As well as arguing against “another three years of division and inaction”, Albanese and his deputy, Richard Marles, targeted Morrison over his relationship with the truth.

In his warm-up speech, Marles used the words “lie” or “liar” 24 times, levelling the accusation at the prime minister over his trip “to Hawaii while Australia was burning”, to the way he succeeded Malcolm Turnbull, to the cancellation of the French submarine contract, “lies about Labor’s policies” and “lies about lying”.

While Albanese was more measured in tone, the Labor leader argued Morrison was “a prime minister who has no regard for what he said yesterday, so you should have no regard for what he says today.”

Albanese referred to some of Morrison’s lowest points as prime minister – during the black summer bushfires and the vaccination rollout – by declaring “in tough times, every one of us has to ‘hold a hose’” and “when it comes to skills and knowledge, it is a race”.

“I won’t run and hide from responsibility,” he said. “I won’t go missing when the going gets tough. I think leadership is about facing up to problems and looking for solutions. Actually, I don’t think. I know.”

Marles said Morrison was “completely full of it”, arguing his trademark imagery including “the baseball cap, the Sharks scarf, the cringey, corny slogans” were examples of an inauthentic identity: “ScoMo.”

“You know who came up with that nickname? He did. This guy gave a nickname to himself. Everything about Scott Morrison is fake. It’s all made up.”

Related: Labor pledges extra university and Tafe places to help rebuild industries hit by pandemic

Marles accused Morrison of not having “a single memory of the Cronulla Sharks that predates his Liberal preselection – because that’s precisely when he picked up that scarf.”

“He never tells the truth – that he switched codes and switched teams, that the Sharks is an affectation not a passion, because it suits him politically.” By contrast, Albanese supports the Rabbitohs “not for political purposes ... it’s just him”, Marles said.
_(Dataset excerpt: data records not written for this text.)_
Lemma free_ok fuel s t1 m t2 : heap s (t1 ++ (m, false) :: t2) -> (S (length (frees lo (t1 ++ (m, false) :: t2))) < fuel)%nat ->
  exists s' bl, free fuel (lo + total t1 + 1) s = Ok (tt, s') /\ heap s' bl /\ u_brk s' = u_brk s /\ u_limit s' = u_limit s /\ freed bl t1 m t2.
Proof.
  intros Hh Hf. destruct (exists_last (l := base :: frees lo t1)) as (A & p & EA); [done|]. destruct (join_up m t2) as [m' t2'] eqn:EJ.
  destruct (freeing_links s t1 t2 t2' A m m' p Hh EA EJ) as (L1 & L2 & L4 & L3). destruct (freeing_order s t1 t2 t2' A m m' p Hh EA EJ) as (O1 & O2 & O3).
  destruct (freeing_tiles s t1 t2 t2' m m' Hh EJ) as (S1 & S2 & Hpos & S3 & M1 & M2 & M3 & Hle & Htot & Hal & P1 & P2).
  pose proof (freeing_nodes t1 t2 A m p EA) as En. pose proof (freeing_sorted s t1 t2 A m p Hh EA) as Hso.
  pose proof Hh as [_ Hsize Hb0 Hmg Hfp Hbrk (R1 & R2 & R3)]. set (bp := lo + total t1) in *.
  apply sized_app in Hsize as (_ & _ & _ & S4). apply merged_app in Hmg as [_ [_ M4]]. pose proof (total_nonneg _ _ _ S4).
  rewrite total_app in Hbrk. cbn [total] in Hbrk.
  assert (find_place fuel bp (u_freep s) s = Ok (p, s)) as Hpl.
  { apply (place base bp p s (frees (bp + m) t2)) with (A := A); [lia| |lia|rewrite <- En; apply Hh|exact Hso| |rewrite <- En; exact Hfp|rewrite <- En; cbn [length]; lia].
    - intros x Hx%(frees_range (u_size s)); [lia|done].
    - destruct A; injection EA as <- _; done. }
  unfold free. replace (bp + 1 - 1) with bp by lia. mcomp. mstep Hpl.
  pose proof (free_up_ok s bp p m t2 S2 Hpos L2 L4 S4 M4 ltac:(lia) ltac:(lia)) as Hup. rewrite EJ in Hup. destruct Hup as (s1 & H1 & P1' & Z1 & F1 & B1 & X1). mstep H1.
  destruct (last_free (u_size s) t1 A p S1 Hb0 ltac:(lia) EA) as [[_ Hk] Hlast]. fold bp in Hlast.
  destruct (free_down_ok s1 bp p (u_size s p) m' (hd base (frees (bp + m') t2'))) as (s2 & H2 & P2' & Z2 & F2 & B2 & X2).
  { rewrite Z1, upd_ne by lia. done. } { by rewrite Z1, upd_eq. } { by rewrite P1', upd_eq. }
  { lia. } { lia. } { lia. }
  mstep H2. destruct (ends_free t1) eqn:Ee.
  - destruct Hlast as (t1' & k & Et & Ep & Ek & EA'). rewrite Ek in P2', Z2. assert (p + k = bp) as Epk by (unfold bp; rewrite Et, total_app; cbn [total]; lia).
    rewrite Epk, Z.eqb_refl in P2', Z2. eexists _, (t1' ++ (k + m', true) :: t2'). split; [reflexivity|]. split_and!; cbn; [|congruence|congruence|].
    + eapply (heap_join s t1 t2 t2' A m m' p Hh EA EJ _ t1' k); try done; cbn; [by rewrite P2', P1'|intros x; rewrite Z2|congruence|congruence].
      unfold upd. rewrite Z1. done.
    + rewrite Et. apply (freed_join t1' k m m' t2 t2' EJ Hle Htot); [|rewrite <- Et; exact Hal].
      rewrite Et in S1. by apply sized_app in S1 as (_ & _ & Hk' & _).
  - rewrite (proj2 (Z.eqb_neq _ _) Hlast) in P2', Z2. eexists _, (t1 ++ (m', true) :: t2'). split; [reflexivity|]. split_and!; cbn; [|congruence|congruence|].
    + eapply (heap_insert s t1 t2 t2' A m m' p Hh EA EJ); try done; cbn; [by rewrite P2', P1'|intros x; by rewrite Z2, Z1|congruence|congruence].
    + by apply (freed_insert t1 m m' t2 t2' EJ).
Qed.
On Sunday, Labor announced $1.2bn for 20,000 extra university places and free access to 465,000 Tafe places, following its promise on Friday of a 43% cut to greenhouse gas emissions by 2030 in a bid to create jobs and lower electricity prices.

The deputy Liberal leader, Josh Frydenberg, argued on ABC’s Insiders on Sunday that Labor couldn’t be trusted, because in government the Greens would bid up the ask on emissions reduction.

Albanese sought to reassure voters: “Labor has announced exactly one energy policy and it is the one we will implement in government.”

The reason the rally focused so much on character is that the election will be less about the specifics of the policy offerings and more about whether voters believe Labor can deliver it in a way that won’t harm them through higher taxes or broken promises.

The opposition believes the best way to win an election fought on the question “Who do you trust?” is to cast doubt on Morrison’s character. To convince voters that despite the Sharks scarf the PM is not like you – he is pretending for the cameras.